— Task to complete —
Return the entire listing exactly, leaving nothing out.
─── Information supplied ───
Lemma generate_cons_unknown (w : World) (title date time location : string)
      (illustration_path : option string) (output_prefix f : string)
      (rest : list string) (results : list (string * string)) (st : State) :
  dict_mem FORMATS f = false ->
  generate_complete_graphic w title date time location illustration_path
                            output_prefix (f :: rest) results st
  = generate_complete_graphic w title date time location illustration_path
      output_prefix rest results
      (mkState (img st) (stdout st ++ [UnknownFormatWarning f]) (disk st)).
Proof. intros Hf. cbn [generate_complete_graphic]. rewrite Hf. reflexivity. Qed.

Lemma generate_loop_outcome (w : World) (title date time location : string)
      (illustration_path : option string) (output_prefix : string)
      (formats : list string) :
  forall results st final,
    fst (generate_complete_graphic w title date time location illustration_path
                                   output_prefix formats results st) = Ok final ->
    final = results_for w output_prefix (known_formats formats) results
    /\ map fst (disk (snd (generate_complete_graphic w title date time location
                             illustration_path output_prefix formats results st)))
       = map fst (disk st) ++ map (output_file w output_prefix) (known_formats formats).
Proof.
  induction formats as [|f rest IH]; intros results st final.
  - simpl. intros [= <-]. now rewrite app_nil_r.
  - cbn [known_formats filter].
    destruct (dict_mem FORMATS f) eqn:Hf.
    + rewrite (generate_cons_known _ _ _ _ _ _ _ _ _ _ _ Hf).
      pose proof (@render_outcome w title date time location illustration_path f
                    (Some (output_file w output_prefix f)) 2
                    (mkState (img st) (stdout st ++ [Generating f]) (disk st))
                    ltac:(lia)) as Hout.
      cbv zeta in Hout. rewrite truthy_output_file in Hout.
      destruct (create_event_graphic w title date time location illustration_path f
                  (Some (output_file w output_prefix f)) 2
                  (mkState (img st) (stdout st ++ [Generating f]) (disk st)))
        as [[canvas|e] st1]; cbn [fst snd] in *; [|discriminate].
      destruct Hout as [_ [_ [_ [_ [_ Hdisk]]]]]. cbn [disk path_of] in Hdisk.
      intros Hok. destruct (IH _ _ _ Hok) as [Hfinal Hd].
      split; [exact Hfinal|].
      fold (known_formats rest).
      rewrite Hd, Hdisk, map_app. cbn [map fst]. now rewrite <- app_assoc.
    + rewrite (generate_cons_unknown _ _ _ _ _ _ _ _ _ _ _ Hf).
      intros Hok. destruct (IH _ _ _ Hok) as [Hfinal Hd]. split; [exact Hfinal|exact Hd].
Qed.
───
— Solution to this problem —
Lemma generate_cons_unknown (w : World) (title date time location : string)
      (illustration_path : option string) (output_prefix f : string)
      (rest : list string) (results : list (string * string)) (st : State) :
  dict_mem FORMATS f = false ->
  generate_complete_graphic w title date time location illustration_path
                            output_prefix (f :: rest) results st
  = generate_complete_graphic w title date time location illustration_path
      output_prefix rest results
      (mkState (img st) (stdout st ++ [UnknownFormatWarning f]) (disk st)).
Proof. intros Hf. cbn [generate_complete_graphic]. rewrite Hf. reflexivity. Qed.

Lemma generate_loop_outcome (w : World) (title date time location : string)
      (illustration_path : option string) (output_prefix : string)
      (formats : list string) :
  forall results st final,
    fst (generate_complete_graphic w title date time location illustration_path
                                   output_prefix formats results st) = Ok final ->
    final = results_for w output_prefix (known_formats formats) results
    /\ map fst (disk (snd (generate_complete_graphic w title date time location
                             illustration_path output_prefix formats results st)))
       = map fst (disk st) ++ map (output_file w output_prefix) (known_formats formats).
Proof.
  induction formats as [|f rest IH]; intros results st final.
  - simpl. intros [= <-]. now rewrite app_nil_r.
  - cbn [known_formats filter].
    destruct (dict_mem FORMATS f) eqn:Hf.
    + rewrite (generate_cons_known _ _ _ _ _ _ _ _ _ _ _ Hf).
      pose proof (@render_outcome w title date time location illustration_path f
                    (Some (output_file w output_prefix f)) 2
                    (mkState (img st) (stdout st ++ [Generating f]) (disk st))
                    ltac:(lia)) as Hout.
      cbv zeta in Hout. rewrite truthy_output_file in Hout.
      destruct (create_event_graphic w title date time location illustration_path f
                  (Some (output_file w output_prefix f)) 2
                  (mkState (img st) (stdout st ++ [Generating f]) (disk st)))
        as [[canvas|e] st1]; cbn [fst snd] in *; [|discriminate].
      destruct Hout as [_ [_ [_ [_ [_ Hdisk]]]]]. cbn [disk path_of] in Hdisk.
      intros Hok. destruct (IH _ _ _ Hok) as [Hfinal Hd].
      split; [exact Hfinal|].
      fold (known_formats rest).
      rewrite Hd, Hdisk, map_app. cbn [map fst]. now rewrite <- app_assoc.
    + rewrite (generate_cons_unknown _ _ _ _ _ _ _ _ _ _ _ Hf).
      intros Hok. destruct (IH _ _ _ Hok) as [Hfinal Hd]. split; [exact Hfinal|exact Hd].
Qed.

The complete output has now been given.